■ **WORK ORDER**
Filter these entries down to the lines that hold the word "models", and show each of them.

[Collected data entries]

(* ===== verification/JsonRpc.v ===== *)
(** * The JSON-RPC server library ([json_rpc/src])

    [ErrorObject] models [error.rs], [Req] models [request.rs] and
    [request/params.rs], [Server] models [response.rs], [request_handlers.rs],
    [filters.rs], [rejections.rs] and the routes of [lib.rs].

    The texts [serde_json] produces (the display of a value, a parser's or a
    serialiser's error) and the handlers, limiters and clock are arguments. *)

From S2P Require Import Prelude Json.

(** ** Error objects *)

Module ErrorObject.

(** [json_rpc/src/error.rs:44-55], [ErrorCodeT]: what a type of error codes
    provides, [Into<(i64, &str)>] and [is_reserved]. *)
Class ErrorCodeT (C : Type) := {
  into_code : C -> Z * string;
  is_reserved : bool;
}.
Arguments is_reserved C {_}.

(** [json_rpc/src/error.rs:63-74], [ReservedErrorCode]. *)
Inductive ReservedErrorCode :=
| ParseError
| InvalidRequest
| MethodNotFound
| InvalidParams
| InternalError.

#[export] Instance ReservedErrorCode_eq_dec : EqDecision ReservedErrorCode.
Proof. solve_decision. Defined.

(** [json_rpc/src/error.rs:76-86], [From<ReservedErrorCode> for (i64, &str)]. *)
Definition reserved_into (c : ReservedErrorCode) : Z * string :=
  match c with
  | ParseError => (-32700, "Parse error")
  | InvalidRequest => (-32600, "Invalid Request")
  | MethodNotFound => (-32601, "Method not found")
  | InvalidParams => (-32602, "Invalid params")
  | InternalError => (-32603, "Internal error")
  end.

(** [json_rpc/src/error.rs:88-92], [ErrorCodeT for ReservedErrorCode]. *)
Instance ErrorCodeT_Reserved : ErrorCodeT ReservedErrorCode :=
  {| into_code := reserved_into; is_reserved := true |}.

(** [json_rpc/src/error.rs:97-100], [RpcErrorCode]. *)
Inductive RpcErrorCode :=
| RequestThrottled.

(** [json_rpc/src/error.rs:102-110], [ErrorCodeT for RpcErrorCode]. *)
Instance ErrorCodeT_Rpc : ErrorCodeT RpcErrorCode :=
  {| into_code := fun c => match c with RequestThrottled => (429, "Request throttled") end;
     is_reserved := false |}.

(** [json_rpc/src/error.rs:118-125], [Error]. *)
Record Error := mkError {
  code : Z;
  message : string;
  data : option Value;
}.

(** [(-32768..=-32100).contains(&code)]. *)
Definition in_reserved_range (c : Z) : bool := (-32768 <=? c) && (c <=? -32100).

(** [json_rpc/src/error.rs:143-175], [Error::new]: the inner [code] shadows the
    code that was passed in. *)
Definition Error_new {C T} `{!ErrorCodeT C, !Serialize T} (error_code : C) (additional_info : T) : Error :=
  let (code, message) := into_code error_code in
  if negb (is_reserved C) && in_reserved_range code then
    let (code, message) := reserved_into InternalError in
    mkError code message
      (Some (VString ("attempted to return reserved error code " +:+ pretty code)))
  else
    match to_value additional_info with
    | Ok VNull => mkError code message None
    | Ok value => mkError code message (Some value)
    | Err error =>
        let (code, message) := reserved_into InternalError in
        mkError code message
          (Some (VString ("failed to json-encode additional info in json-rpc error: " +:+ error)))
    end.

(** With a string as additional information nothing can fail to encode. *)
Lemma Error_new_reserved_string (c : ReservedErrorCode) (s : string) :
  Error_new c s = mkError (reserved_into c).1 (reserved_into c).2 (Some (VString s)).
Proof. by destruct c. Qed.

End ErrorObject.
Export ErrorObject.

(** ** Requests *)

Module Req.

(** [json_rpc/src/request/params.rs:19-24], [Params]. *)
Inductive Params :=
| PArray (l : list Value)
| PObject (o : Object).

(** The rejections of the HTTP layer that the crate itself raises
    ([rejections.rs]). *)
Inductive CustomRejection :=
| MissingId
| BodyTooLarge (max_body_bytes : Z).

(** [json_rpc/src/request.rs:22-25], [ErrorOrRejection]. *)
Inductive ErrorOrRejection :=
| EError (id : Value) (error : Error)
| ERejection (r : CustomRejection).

■ **TASK ANSWER**
    [ErrorObject] models [error.rs], [Req] models [request.rs] and
    [request/params.rs], [Server] models [response.rs], [request_handlers.rs],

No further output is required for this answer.